高橋悠介代表兼クリエイティブ・ディレクターによる「シーエフシーエル(CFCL)」は、日本発のファッションブランドの中で今、最も注目すべきブランドの一つだろう。これまではBコープ認証の取得などサステナビリティの面でメディアに取り上げられることが多かったが、「CFCL」の本筋はクリエイションとビジネスを貫く高橋代表兼クリエイティブ・ディレクターのビジョンにある。
同氏は2020年にブランドを立ち上げるにあたり、モノで溢れる現代社会の中で服をさらに作る意味を考えていた。行き着いたのは、「CFCL」が存在することでファッション業界や社会が変化したと語り継がれたい、という野望だ。そこで社会性や公益性をもったブランドを設計し始める。洗練されたデザインと快適な着心地、サステナブルな生産体制が同時に成立するクリエイションに、優秀な人材が働きやすいビジネスモデルの考案。異業種出身の人材も積極的に迎え入れて、会社に多様性をもたらしている点も特筆すべきだ。
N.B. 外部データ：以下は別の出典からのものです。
(** The result is [None] where Python returns [None]. *)
Definition _decode (self : MessageProtocol) (data : string)
    (types_by_id : gmap Z cls) (opname : string) : result (option pyobj) :=
  msgfull <- json_loads data ;;
  assert_ (isinstance_dict msgfull) ;;;
  idm <- match _type_key self with
         | Some type_key =>
             popped <- py_pop msgfull type_key ;;
             assert_ (isinstance_int (fst popped)) ;;;
             ret popped
         | None =>
             m_id <- py_get msgfull "t" ;;
             msgdict <- py_get msgfull "m" ;;
             ret (m_id, msgdict)
         end ;;
  let '(m_id, msgdict) := idm in
  assert_ (isinstance_int m_id) ;;;
  assert_ (isinstance_dict msgdict) ;;;
  msgtype <- get_by_id types_by_id m_id ;;
  match msgtype with
  | None => raise (UnregisteredMessageIDError opname m_id)
  | Some msgtype =>
      out <- dataclass_from_dict msgtype msgdict ;;
      if isinstance_EmptyResponse out then ret None
      else if isinstance_ErrorResponse out then
        assert_ (String.eqb opname "response") ;;;
        clean <- (if preserve_clean_errors self
                  then error_type <- getattr out "error_type" ;;
                       ret (is_CLEAN error_type)
                  else ret false) ;;
        error_message <- getattr out "error_message" ;;
        if clean then raise (CleanError error_message)
        else raise (RemoteError error_message)
      else ret (Some out)
  end.

(** [isinstance(out, Message)] *)
Definition isinstance_Message (out : option pyobj) : bool :=
  match out with
  | Some o => issubclass_Message (obj_type o)
  | None => false
  end.

(** [isinstance(out, (Response, type(None)))] *)
Definition isinstance_Response_or_None (out : option pyobj) : bool :=
  match out with
  | Some o => issubclass_Response (obj_type o)
  | None => true
  end.

Definition decode_message (self : MessageProtocol) (data : string)
  : result (option pyobj) :=
  out <- _decode self data (message_types_by_id self) "message" ;;
  assert_ (isinstance_Message out) ;;;
  ret out.

Definition decode_response (self : MessageProtocol) (data : string)
  : result (option pyobj) :=
  out <- _decode self data (response_types_by_id self) "response" ;;
  assert_ (isinstance_Response_or_None out) ;;;
  ret out.

End Protocol.

(** ** Statement-level notions *)

(** The value handed to [json.dumps] by [_encode]. *)
Definition envelope (type_key : option string) (m_id : Z) (msgdict : pydict)
  : pyval :=
  match type_key with
  | Some k => PDict (Dict.set k (PInt m_id) msgdict)
  | None => PDict [("m", PDict msgdict); ("t", PInt m_id)]
  end.

(** The id and the payload of a well-formed envelope: the id is an integer
    and the payload is a dictionary. *)
Definition split_envelope (type_key : option string) (msgfull : pyval)
  : option (Z * pydict) :=
  match msgfull with
  | PDict d =>
      match type_key with
      | Some k =>
          match Dict.pop k d with
          | Some (PInt z, d') => Some (z, d')
          | _ => None
          end
      | None =>
          match Dict.get "t" d, Dict.get "m" d with
          | Some (PInt z), Some (PDict p) => Some (z, p)
          | _, _ => None
          end
      end
  | _ => None
  end.

(** A malformed envelope: not a dictionary, or the id is missing or not an
    [int] for [isinstance], or (wrapper framing) the payload is missing or
    not a [dict]. *)
Definition malformed_envelope (type_key : option string) (msgfull : pyval)
  : bool :=
  match msgfull with
  | PDict d =>
      match type_key with
      | Some k =>
          match Dict.get k d with
          | Some v => negb (isinstance_int v)
          | None => true
          end
      | None =>
          match Dict.get "t" d with
          | Some v => negb (isinstance_int v)
          | None => true
          end
          || match Dict.get "m" d with
             | Some v => negb (isinstance_dict v)
             | None => true
             end
      end
  | _ => true
  end.

(** The text channel carries the document [v] unchanged. *)
Definition transports (json_dumps : pyval -> result string)
    (json_loads : string -> result pyval) (v : pyval) : Prop :=
  exists w, json_dumps v = inr w /\ json_loads w = inr v.

(** The payload can be framed: under inline framing it does not already
    hold the type key. *)
Definition frameable (type_key : option string) (msgdict : pydict) : Prop :=
  forall k, type_key = Some k -> Dict.contains k msgdict = false.

(** The class [c] is registered under [i] in both directions. *)
Definition registered (types_by_id : gmap Z cls) (ids_by_type : gmap cls Z)
    (c : cls) (i : Z) : Prop :=
  ids_by_type !! c = Some i /\ types_by_id !! i = Some c.

(** The ids respect [assert m_id >= 0]: the assertion is executed, or the
    caller passes non-negative ids and a dictionary (distinct keys). *)
Definition ids_as_required (py_debug : bool) (types : list (Z * cls)) : Prop :=
  py_debug = true \/ (Forall (fun it => 0 <= it.1) types /\ NoDup types.*1).

(** The exception classes raised by a failed construction. *)
Definition is_config_error (e : exn) : bool :=
  match e with
  | AssertionError _ | ValueError _ => true
  | _ => false
  end.

(** The exception classes raised for a malformed envelope. *)
Definition is_envelope_error (e : exn) : bool :=
  match e with
  | AssertionError _ | KeyError _ => true
  | _ => false
  end.

(** ** Registries as pairs of maps *)

Abbreviation registry := (gmap Z cls * gmap cls Z)%type.

(** The effect of one registration on a pair of maps. *)
Definition reg_insert (r : registry) (it : Z * cls) : registry :=
  (<[it.1 := it.2]> r.1, <[it.2 := it.1]> r.2).

(** The effect of [_reg_if_not] on the response maps. *)
Definition reg_builtin (r : registry) (reg_tp : cls) (reg_id : Z) : registry :=
  if has_key reg_tp r.2 then r else reg_insert r (reg_id, reg_tp).

Definition msg_reg (self : MessageProtocol) : registry :=
  (message_types_by_id self, message_ids_by_type self).

Definition resp_reg (self : MessageProtocol) : registry :=
  (response_types_by_id self, response_ids_by_type self).

(** Every id is new when its item is registered. *)
Fixpoint fresh_ids (r : registry) (l : list (Z * cls)) : Prop :=
  match l with
  | [] => True
  | it :: l' => r.1 !! it.1 = None /\ fresh_ids (reg_insert r it) l'
  end.

(** Every type registered under an id is the type found under that id. *)
Definition consistent (r : registry) : Prop :=
  forall (t : cls) (i : Z), r.2 !! t = Some i -> r.1 !! i = Some t.

(** The configuration fields of a protocol. *)
Definition protocol_config (self : MessageProtocol)
  : option string * bool * bool * bool :=
  (_type_key self, preserve_clean_errors self, log_remote_exceptions self,
   trusted_sender self).

(** What the executed assertions of one registration loop establish. *)
Definition loop_checked (ok : cls -> bool) (l : list (Z * cls)) : Prop :=
  fresh_ids (∅, ∅) l /\
  Forall (fun it => 0 <= it.1) l /\
  Forall (fun it => ok it.2 = true) l.

(** How a built-in response class [b] with reserved id [reserved] is
    registered, given the caller's [response_types]: at the reserved id when
    the caller did not list the class, else at the caller's id, with nothing
    at the reserved id. *)
Definition builtin_registered (self : MessageProtocol)
    (response_types : list (Z * cls)) (b : cls) (reserved : Z) : Prop :=
  (b ∉ response_types.*2 ->
     registered (response_types_by_id self) (response_ids_by_type self)
       b reserved) /\
  (b ∈ response_types.*2 ->
     exists i, (i, b) ∈ response_types /\ i <> reserved /\
       registered (response_types_by_id self) (response_ids_by_type self) b i /\
       response_types_by_id self !! reserved = None).

(** The id under which [c] is registered by a loop over the items [l]: the
    id of the last item whose class is [c]. *)
Fixpoint last_id (c : cls) (l : list (Z * cls)) : option Z :=
  match l with
  | [] => None
  | (i, t) :: l' =>
      match last_id c l' with
      | Some j => Some j
      | None => if decide (t = c) then Some i else None
      end
  end.

(** The [error_message] that [encode_error_response] puts on the wire. *)
Definition error_text (self : MessageProtocol) (exc : pyexception)
    (format_exc : string) : string :=
  if exc_is_CleanError exc && preserve_clean_errors self then exc_str exc
  else if trusted_sender self then format_exc
  else "An unknown error has occurred.".

(** The id value and the payload of an envelope that passes the assertions
    of [_decode]: the id is an [int] for [isinstance] (an integer or a
    boolean) and the payload is a dictionary. *)
Definition accepted_envelope (type_key : option string) (msgfull : pyval)
  : option (pyval * pydict) :=
  match msgfull with
  | PDict d =>
      match type_key with
      | Some k =>
          match Dict.pop k d with
          | Some (v, d') => if isinstance_int v then Some (v, d') else None
          | None => None
          end
      | None =>
          match Dict.get "t" d, Dict.get "m" d with
          | Some v, Some (PDict p) =>
              if isinstance_int v then Some (v, p) else None
          | _, _ => None
          end
      end
  | _ => None
  end.

(** The integer an accepted id value stands for in a registry lookup. *)
Definition id_value (v : pyval) : option Z :=
  match v with
  | PInt z => Some z
  | PBool b => Some (if b then 1 else 0)
  | _ => None
  end.
Notation "'do' x <- m ; k" := (bind m (fun x => k))
  (at level 10, x pattern, m at level 100, k at level 200).

(** ** jansson.h and the error record *)

(** The declarations of [jansson.h] the decoder uses.  The header is not
    part of the sources at hand, so the bound of the message text and the
    three option bits are parameters of the development. *)
Class jansson_h : Type := {
  JSON_ERROR_TEXT_LENGTH : nat;
  JSON_REJECT_DUPLICATES : Z;
  JSON_DISABLE_EOF_CHECK : Z;
  JSON_DECODE_ANY : Z
}.

Record json_error_t : Type := mk_error {
  e_line : Z;
  e_column : Z;
  e_position : Z;
  e_source : string;
  e_text : string
}.

Definition flag_set (flags flag : Z) : bool := negb (Z.land flags flag =? 0).

Section Decoder.

Context {header : jansson_h}.

(** What vsnprintf leaves in a buffer of [JSON_ERROR_TEXT_LENGTH] bytes. *)
Definition bounded (s : string) : string :=
  string_take (JSON_ERROR_TEXT_LENGTH - 1) s.

(** Modelled from the spec: [error.cpp] is not part of the sources at hand.
    [jsonp_error_init] starts a parse attempt with no error recorded (an
    empty message). *)
Definition jsonp_error_init (error : option json_error_t) (source : string)
  : option json_error_t :=
  match error with
  | None => None
  | Some _ => Some (mk_error (-1) (-1) 0 source "")
  end.

Definition error_recorded (e : json_error_t) : bool :=
  negb (String.eqb (e_text e) "").

(** Modelled from the spec: [jsonp_error_set] is in [error.cpp] too.  "If
    an error is already recorded, this is a no-op (first-failure-wins)";
    otherwise the position and the message, of "bounded length", are
    stored. *)
Definition jsonp_error_set (error : option json_error_t)
    (line column : Z) (position : Z) (text : string) : option json_error_t :=
  match error with
  | None => None
  | Some e =>
      if error_recorded e then Some e
      else Some (mk_error line column position (e_source e) (bounded text))
  end.

(** [msg] is the message after printf formatting.  [lex] is [None] for the
    null pointer the entry points pass. *)
Definition error_set (error : option json_error_t) (lex : option lex_t)
    (msg : string) : option json_error_t :=
  match error with
  | None => None
  | Some _ =>
      let msg_text := bounded msg in
      match lex with
      | Some lex =>
          let line := line (stream lex) in
          let col := column (stream lex) in
          let pos := position (stream lex) in
          if negb (strbuffer_first (saved_text lex) =? 0) then
            let context_length := Nat.min 20 (List.length (saved_text lex)) in
            let msg_with_context :=
              bounded (msg_text ++ " near '"
                       ++ string_of_bytes
                            (firstn context_length (cstr (saved_text lex)))
                       ++ "'")%string in
            jsonp_error_set error line col pos msg_with_context
          else if state (stream lex) =? STREAM_STATE_ERROR then
            (* No context for UTF-8 decoding errors *)
            jsonp_error_set error line col pos msg_text
          else
            let msg_with_context :=
              bounded (msg_text ++ " near end of file")%string in
            jsonp_error_set error line col pos msg_with_context
      | None => jsonp_error_set error (-1) (-1) 0 msg_text
      end
  end.
Definition setInsightRequests (f : list InsightsContext -> list InsightsContext)
    (s : State) : State :=
  mkState (moodHistory s) (weeklySummaries s) (currentInput s) (isAnalyzing s)
    (currentMood s) (patternInsights s) (isGeneratingInsights s) (toasts s)
    (console s) (classifyRequests s) (contentRequests s) (summaryRequests s)
    (f (insightRequests s)).

(** A request is added behind the ones already waiting. *)
Definition enqueue {A : Type} (x : A) (l : list A) : list A := l ++ [x].

(** The requests left once the [i]-th has been answered. *)
Fixpoint dropNth {A : Type} (i : nat) (l : list A) : list A :=
  match l, i with
  | [], _ => []
  | _ :: l', O => l'
  | x :: l', S i' => x :: dropNth i' l'
  end.

(** What can happen to the component: the text area changes, a handler is
    called from a button, an effect runs, or the gateway answers the
    [i]-th waiting request of one kind.  Clock readings ([Date.now()],
    [new Date()]) come with the event that makes them.  An effect is an
    event like the others, so the runs below include every schedule of the
    effects, those of React among them. *)
Inductive Event : Type :=
| InputChanged (v : string)
| CallAnalyzeMood (input : string) (method : InputMethod)
| ClassifyAnswered (i : nat) (answer : Answer Analysis) (idClock tsClock : Z)
| ContentAnswered (i : nat) (answer : Answer string)
| HistoryLengthChanged
| HistoryChanged (effectClock callClock : Z)
| CallGeneratePatternInsights
| InsightsAnswered (i : nat) (answer : Answer InsightsJson)
| CallGenerateWeeklySummary (now : Z)
| SummaryAnswered (i : nat) (answer : Answer SummaryAnalysis).

(* ------------------------------------------------------------------ *)
(** ** The handlers of [App] *)

Section App.

Local Open Scope Z_scope.

(** Local time minus UTC, in milliseconds; constant over the period that
    is looked at (no daylight-saving change inside it). *)
Variable tz : Z.

Definition msPerDay : Z := 24 * 60 * 60 * 1000.

(** The literal [7 * 24 * 60 * 60 * 1000]. *)
Definition sevenDays : Z := 7 * 24 * 60 * 60 * 1000.

(** Day number and time within the day of the local time of [t]. *)
Definition dayNumber (t : Z) : Z := (t + tz) / msPerDay.
Definition timeWithinDay (t : Z) : Z := (t + tz) mod msPerDay.

(** [d.getDay()]: 0 is Sunday; day 0 of the epoch was a Thursday. *)
Definition getDay (t : Z) : Z := (dayNumber t + 4) mod 7.

(** [d.setDate(d.getDate() - k)]: the local date moves back by [k] days and
    the local time within the day is kept; the result is the new time
    value. *)
Definition setDateBack (t : Z) (k : Z) : Z :=
  (dayNumber t - k) * msPerDay + timeWithinDay t - tz.

(** [getWeekStart]. *)
Definition getWeekStart (date : Z) : Z :=
  let d := date in
  let day := getDay d in
  setDateBack d day.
コングロマリットを相手に世界で戦おうとする野心に満ちた「CFCL」を、クリエイションとビジネスの両面から深掘る。(この記事は「WWDJAPAN」2025年6月2日号からの抜粋で、無料会員登録で最後まで読めます。会員でない方は下の「0円」のボタンを押してください)
設立5年で急成長、
ブランドのこれまでとこれから
日本発グローバルブランドを目指す「CFCL」の躍進は、デビュー4年目でのパリ・ファッション・ウイークのランウエイショーのほか、データからも読み解くことができる。現在の卸先数は国内と海外共に約50ずつあり、店舗数に換算すると国内約110、海外約120にまで達した。22年10月の表参道店オープンを皮切りに直営店も着々と増えており、25年5月現在で6店舗を構える。3月にグラングリーン大阪の南館1階にブランド初の路面店を開いたことは話題を呼んだ。9月にはニュウマン高輪に高輪店も開店する予定だ。
流通額が急伸
商品カテゴリーも拡大
小売ベースの流通額では、初年度の21年8月期決算と24年同時期を比較すると、国内2億円、海外1億円の計3億円から、国内20億円、海外12億円の計32億円と急伸している(1)。世界のラグジュアリーブランドの業績には遠く及ばないものの、数十年かけてそれらと勝負できる事業規模にまで育てていきたいのだという。